This study evaluated 1-year outcomes in patients with chronic rhinosinusitis (CRS) who were considered surgical candidates by study criteria and elected either medical management or endoscopic sinus surgery (ESS). In addition, some patients initially enrolled in the medical treatment arm crossed over to the surgery arm during the study period and their respective outcomes are evaluated.
Adult subjects with CRS who failed initial medical therapy were prospectively enrolled into a nonrandomized, multi-institutional cohort. Subjects were included in 1 of 3 cohorts: medically managed, surgically managed, or crossover (from medical to surgical). The primary outcome measure was disease-specific quality-of-life (QOL). Bivariate and multivariate analyses compared QOL improvement between cohort groups.
Baseline comorbidity, QOL, and other disease severity measures were not different between the 3 cohorts. With 1-year follow up, surgical patients (n = 65) reported significantly more improvement than medically managed patients (n = 33; Rhinosinusitis Disability Index (RSDI), p = 0.039; Chronic Sinusitis Survey (CSS), p = 0.018).
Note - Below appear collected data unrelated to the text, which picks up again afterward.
(* ===== verification/Jsonl.v ===== *)
(** * Session files: [memory/src/jsonl.rs]

    A session is a file of lines.  The first holds the metadata, padded so that
    it can be overwritten in place; every later line is a record.  An append
    writes a begin marker, its records and a metadata record that commits them,
    and patches the first line afterwards.  The functions of this file work on
    the bytes of one file; SessionStore.v puts them behind the store's
    operations.  Reading, writing and renaming succeed; what a write leaves when
    the process dies in it is [crash_after]. *)
From S2P Require Export SessionData.
From Stdlib Require Import Ascii.
Open Scope string_scope.
Open Scope list_scope.
Open Scope agent_scope.

Section Jsonl.
Context `{Sd : SessionSerde}.

(** @src memory/src/jsonl.rs:25-25 [META_LINE_PADDING] *)
Definition META_LINE_PADDING : nat := 64.

(** @src memory/src/jsonl.rs:27-34 [SessionRecord] *)
Inductive SessionRecord :=
| RecLlm (m : LlmMessage)
| RecCustom (envelope : Value)
| RecAppendBegin
| RecMeta (m : SessionMeta)
| RecState (state : Value).

(** Serialization to a string does not fail for these types.
    @src memory/src/jsonl.rs:50-70 [SessionRecord::to_json_line] *)
Definition to_json_line (r : SessionRecord) : string :=
  match r with
  | RecLlm m => llm_to_string m
  | RecCustom envelope => json_to_string envelope
  | RecAppendBegin =>
    json_to_string (json_of_map (<["_append" := json_bool true]> {["phase" := json_string "begin"]}))
  | RecMeta m => json_to_string (json_of_map (<["_meta" := json_bool true]> {["data" := meta_to_value m]}))
  | RecState state => json_to_string (json_of_map (<["_state" := json_bool true]> {["data" := state]}))
  end.

(** [value.get("data").cloned().unwrap_or(Value::Null)] *)
Definition data_of (value : Value) : Value := default json_null (json_get value "data").

(** The part of [parse] after the text is read.
    @src memory/src/jsonl.rs:74-102 [SessionRecord::parse, after from_str] *)
Definition record_of_value (value : Value) : result SessionRecord string :=
  if marked value "_state" then Ok (RecState (data_of value))
  else if marked value "_append" then Ok RecAppendBegin
  else if marked value "_meta" then m <-? meta_from_value (data_of value) ;; Ok (RecMeta m)
  else if marked value "_custom" then Ok (RecCustom value)
  else m <-? llm_from_value value ;; Ok (RecLlm m).

(** @src memory/src/jsonl.rs:72-103 [SessionRecord::parse] *)
Definition record_parse (line : string) : result SessionRecord IoError :=
  io_other (value <-? json_from_str line ;; record_of_value value).

(** @src memory/src/jsonl.rs:37-44 [SessionRecord::from_message] *)
Definition from_message (message : AgentMessage) : option SessionRecord :=
  line ← encode_jsonl_message_line message;
  match record_parse line with
  | Ok (RecLlm m) => Some (RecLlm m)
  | Ok (RecCustom envelope) => Some (RecCustom envelope)
  | _ => None
  end.

(** @src memory/src/jsonl.rs:124-126 [not_found] *)
Definition not_found (id : string) : IoError := MkIoError NotFound ("session not found: " ++ id).

(** @src memory/src/jsonl.rs:128-133 [sequence_conflict] *)
Definition sequence_conflict (id : string) (expected actual : N) : IoError :=
  MkIoError AlreadyExists
    ("sequence conflict for session " ++ id ++ ": expected " ++ pretty expected ++ ", found " ++ pretty actual).

(** @src memory/src/jsonl.rs:146-148 [empty_file] *)
Definition empty_file : IoError := MkIoError InvalidData "empty session file".

(** @src memory/src/jsonl.rs:150-155 [invalid_meta] *)
Definition invalid_meta (error : string) : IoError :=
  MkIoError InvalidData ("invalid session metadata: " ++ error).

(** A missing file and an empty one are errors.
    @src memory/src/jsonl.rs:157-171 [open_session_file] *)
Definition open_session_file (file : option string) (id : string) : result string IoError :=
  match file with
  | None => Err (not_found id)
  | Some "" => Err empty_file
  | Some bytes => Ok bytes
  end.

(** @src memory/src/jsonl.rs:394-397 [canonical_meta_for_id] *)
Definition canonical_meta_for_id (meta : SessionMeta) (id : string) : SessionMeta :=
  MkSessionMeta id (meta_title meta) (meta_created_at meta) (meta_updated_at meta)
    (meta_version meta) (meta_sequence meta).

(** [serde_json::from_str::<SessionMeta>] *)
Definition meta_from_str (text : string) : result SessionMeta string :=
  value <-? json_from_str text ;; meta_from_value value.

Definition map_err {T A B} (f : A -> B) (r : result T A) : result T B :=
  match r with Ok t => Ok t | Err e => Err (f e) end.

(** ** Reading *)

(** The locals of the scan: the metadata in force, the lines, and those of an
    append that is not committed. *)
Record Scan := MkScan {
  sc_meta : SessionMeta;
  sc_lines : list string;
  sc_pending : option (list string);
}.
Seventeen subjects who had initially elected medical management crossed over to surgery during the follow-up period. QOL in the crossover cohort was initially stagnant or worsening followed by improvement after ESS (RSDI, p = 0.035; CSS, p = 0.070). At 1-year follow-up, higher frequency of improvement was found in the surgical cohort vs medical cohort for several outcomes (total CSS: 70.8% vs 45.5%; odds ratio [OR], 3.37; 95% confidence interval [CI], 1.27-8.90; p = 0.014).
With 1 year of follow-up, patients electing ESS experienced significantly higher levels of improvement in outcomes compared to patients managed by medication alone. In addition, a crossover cohort who initially elected medical management experienced improvement in several outcomes after crossing over to ESS. © 2013 ARS–AAOA, LLC.